[TASK PROMPT] If a line below contains the string "Hrest", return that line.

[Stored data entries]

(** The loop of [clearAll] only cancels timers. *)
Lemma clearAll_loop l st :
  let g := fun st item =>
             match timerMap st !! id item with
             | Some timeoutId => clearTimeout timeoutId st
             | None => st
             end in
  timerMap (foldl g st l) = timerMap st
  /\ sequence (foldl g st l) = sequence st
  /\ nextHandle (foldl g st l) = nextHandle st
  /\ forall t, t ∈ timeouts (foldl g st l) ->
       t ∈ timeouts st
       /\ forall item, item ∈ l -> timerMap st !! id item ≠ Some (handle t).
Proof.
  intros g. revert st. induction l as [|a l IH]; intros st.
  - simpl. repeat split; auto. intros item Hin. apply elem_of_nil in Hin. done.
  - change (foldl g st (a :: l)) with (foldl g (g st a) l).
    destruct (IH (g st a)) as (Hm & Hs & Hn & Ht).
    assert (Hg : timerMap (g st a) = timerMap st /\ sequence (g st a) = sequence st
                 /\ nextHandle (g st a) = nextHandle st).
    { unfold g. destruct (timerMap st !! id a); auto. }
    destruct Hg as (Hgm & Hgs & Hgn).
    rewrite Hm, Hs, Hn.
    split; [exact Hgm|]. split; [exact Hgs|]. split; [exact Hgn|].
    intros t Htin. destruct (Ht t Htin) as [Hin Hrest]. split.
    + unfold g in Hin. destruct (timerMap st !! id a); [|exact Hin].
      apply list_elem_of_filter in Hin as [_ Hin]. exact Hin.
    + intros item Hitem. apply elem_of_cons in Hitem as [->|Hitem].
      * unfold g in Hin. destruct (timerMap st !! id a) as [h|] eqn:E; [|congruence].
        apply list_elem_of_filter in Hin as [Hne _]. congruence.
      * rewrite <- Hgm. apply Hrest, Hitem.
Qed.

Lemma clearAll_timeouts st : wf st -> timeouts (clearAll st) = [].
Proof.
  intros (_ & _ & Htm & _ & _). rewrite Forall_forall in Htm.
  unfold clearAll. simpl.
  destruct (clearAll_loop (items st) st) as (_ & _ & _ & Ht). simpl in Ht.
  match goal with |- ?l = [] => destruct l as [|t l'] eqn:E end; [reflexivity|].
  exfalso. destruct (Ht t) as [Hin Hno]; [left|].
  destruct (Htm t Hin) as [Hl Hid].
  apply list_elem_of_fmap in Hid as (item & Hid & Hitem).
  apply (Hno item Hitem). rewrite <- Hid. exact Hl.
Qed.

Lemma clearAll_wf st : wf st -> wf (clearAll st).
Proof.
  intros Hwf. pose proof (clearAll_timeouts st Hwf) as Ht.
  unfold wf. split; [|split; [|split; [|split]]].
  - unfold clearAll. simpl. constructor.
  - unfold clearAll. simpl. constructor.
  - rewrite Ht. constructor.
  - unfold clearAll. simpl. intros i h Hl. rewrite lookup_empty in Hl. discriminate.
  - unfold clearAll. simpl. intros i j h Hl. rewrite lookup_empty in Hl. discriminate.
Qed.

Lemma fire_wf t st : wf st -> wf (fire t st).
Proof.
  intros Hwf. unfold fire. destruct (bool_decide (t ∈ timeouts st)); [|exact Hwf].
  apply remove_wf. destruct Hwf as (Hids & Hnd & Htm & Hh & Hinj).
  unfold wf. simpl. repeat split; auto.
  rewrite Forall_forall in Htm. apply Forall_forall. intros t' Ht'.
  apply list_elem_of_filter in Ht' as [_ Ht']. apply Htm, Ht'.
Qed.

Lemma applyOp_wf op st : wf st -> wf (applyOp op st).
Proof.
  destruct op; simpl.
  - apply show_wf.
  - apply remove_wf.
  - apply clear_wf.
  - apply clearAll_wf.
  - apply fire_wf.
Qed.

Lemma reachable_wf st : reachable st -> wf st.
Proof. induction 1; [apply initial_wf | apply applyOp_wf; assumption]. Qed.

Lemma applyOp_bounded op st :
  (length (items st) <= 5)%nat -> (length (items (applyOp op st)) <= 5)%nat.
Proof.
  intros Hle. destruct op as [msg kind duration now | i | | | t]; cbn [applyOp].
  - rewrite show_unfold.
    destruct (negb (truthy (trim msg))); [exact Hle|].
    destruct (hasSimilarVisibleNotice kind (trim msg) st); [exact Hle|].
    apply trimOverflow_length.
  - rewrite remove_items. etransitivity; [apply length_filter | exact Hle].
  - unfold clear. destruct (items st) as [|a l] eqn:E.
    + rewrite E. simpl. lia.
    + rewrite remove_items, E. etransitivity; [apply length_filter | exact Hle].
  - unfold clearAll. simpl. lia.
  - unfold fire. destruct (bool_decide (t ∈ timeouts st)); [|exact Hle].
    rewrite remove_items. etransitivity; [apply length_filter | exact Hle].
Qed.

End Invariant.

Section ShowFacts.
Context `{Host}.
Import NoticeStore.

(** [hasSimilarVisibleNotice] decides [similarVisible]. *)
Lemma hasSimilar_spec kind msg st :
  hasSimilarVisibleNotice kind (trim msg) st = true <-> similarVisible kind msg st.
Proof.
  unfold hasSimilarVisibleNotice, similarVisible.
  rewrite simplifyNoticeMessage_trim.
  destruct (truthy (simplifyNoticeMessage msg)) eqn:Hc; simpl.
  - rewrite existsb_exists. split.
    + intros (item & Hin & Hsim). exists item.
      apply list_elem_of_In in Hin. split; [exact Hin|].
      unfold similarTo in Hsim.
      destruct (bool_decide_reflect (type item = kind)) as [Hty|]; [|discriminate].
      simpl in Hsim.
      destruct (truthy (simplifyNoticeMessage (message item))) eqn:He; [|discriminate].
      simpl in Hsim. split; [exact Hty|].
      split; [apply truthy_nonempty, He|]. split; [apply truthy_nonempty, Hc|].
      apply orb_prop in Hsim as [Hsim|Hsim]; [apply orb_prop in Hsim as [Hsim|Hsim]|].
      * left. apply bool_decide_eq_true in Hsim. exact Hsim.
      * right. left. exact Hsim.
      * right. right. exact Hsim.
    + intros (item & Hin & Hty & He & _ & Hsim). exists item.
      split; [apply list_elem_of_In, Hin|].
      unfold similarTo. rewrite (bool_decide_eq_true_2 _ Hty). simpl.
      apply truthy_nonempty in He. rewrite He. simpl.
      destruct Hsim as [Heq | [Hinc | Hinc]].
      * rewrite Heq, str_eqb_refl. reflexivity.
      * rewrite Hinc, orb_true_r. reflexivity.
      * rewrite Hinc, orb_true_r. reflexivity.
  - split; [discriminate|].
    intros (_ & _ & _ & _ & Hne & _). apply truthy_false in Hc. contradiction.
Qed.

[SOLUTION BELOW]
    intros t Htin. destruct (Ht t Htin) as [Hin Hrest]. split.
      * rewrite <- Hgm. apply Hrest, Hitem.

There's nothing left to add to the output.